▶ TASK DETAILS
Exactly how many lines in this data contain the word "HardwareLaneReport"? Only the number should be given.

SUPPLIED MATERIAL section start

(* ===== verification/Features.v ===== *)
(** * From captures to model features ([examples/hardware_multimodal_features.py])

    Every check and every computation of the bridge from a multimodal capture
    to one row of model tensors, on the capture's own records. The C library's
    [log1p] and [pow] and Python's [sum] of floats are parameters; the rest of
    the arithmetic is executable. Class and field-name checks hold by typing;
    the optional dictionary of phase costs, a timing report, is left out. *)

From stdpp Require Import sorting.
From Stdlib Require SpecFloat.
From S2P Require Import Prelude Batch HardwareDecode HardwareConfig HardwareMultimodal Floats ModelBatch.

Definition DATA_SOURCE_BINS : nat := 16.
Definition PEBS_FEATURE_COUNT : nat := 24.
Definition PMU_FEATURE_COUNT : nat := 4.

Record HardwareLaneReport := MkLaneReport {
  lr_tid : Z;
  lr_observed_cpu : option Z;
  lr_migration_verified : bool;
  lr_pebs_samples : nat;
}.

Record HardwareCaptureFeatures := MkFeatures {
  hf_batch : ModelBatch;
  hf_lanes : list HardwareLaneReport;
}.

(** ** Checks *)

Definition _validate_envelope (e : HardwareCaptureEnvelope) : result (Z * Z * Z * Z) :=
  raise! HardwareFeatureError "capture clock must be CLOCK_MONOTONIC_RAW"
    when negb (String.eqb (en_clock e) "CLOCK_MONOTONIC_RAW") in
  let '(p0, p1, p2, p3) :=
    (en_arm_before_ns e, en_arm_after_ns e, en_stop_before_ns e, en_stop_after_ns e) in
  raise! HardwareFeatureError "capture envelope is empty or runs backwards"
    when negb ((p0 <=? p1) && (p1 <? p2) && (p2 <=? p3)) in
  Ok (p0, p1, p2, p3).

(** The payload that is actually there for a signal. *)
Definition actual (b : HardwareMultimodalBatch) (signal : string) : bool :=
  if String.eqb signal "intel_pt" then is_some (mb_pt b)
  else if String.eqb signal "memory_loads" then is_some (mb_pebs b) else is_some (mb_counters b).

SUPPLIED MATERIAL section end

▶ COMPLETED TASK
2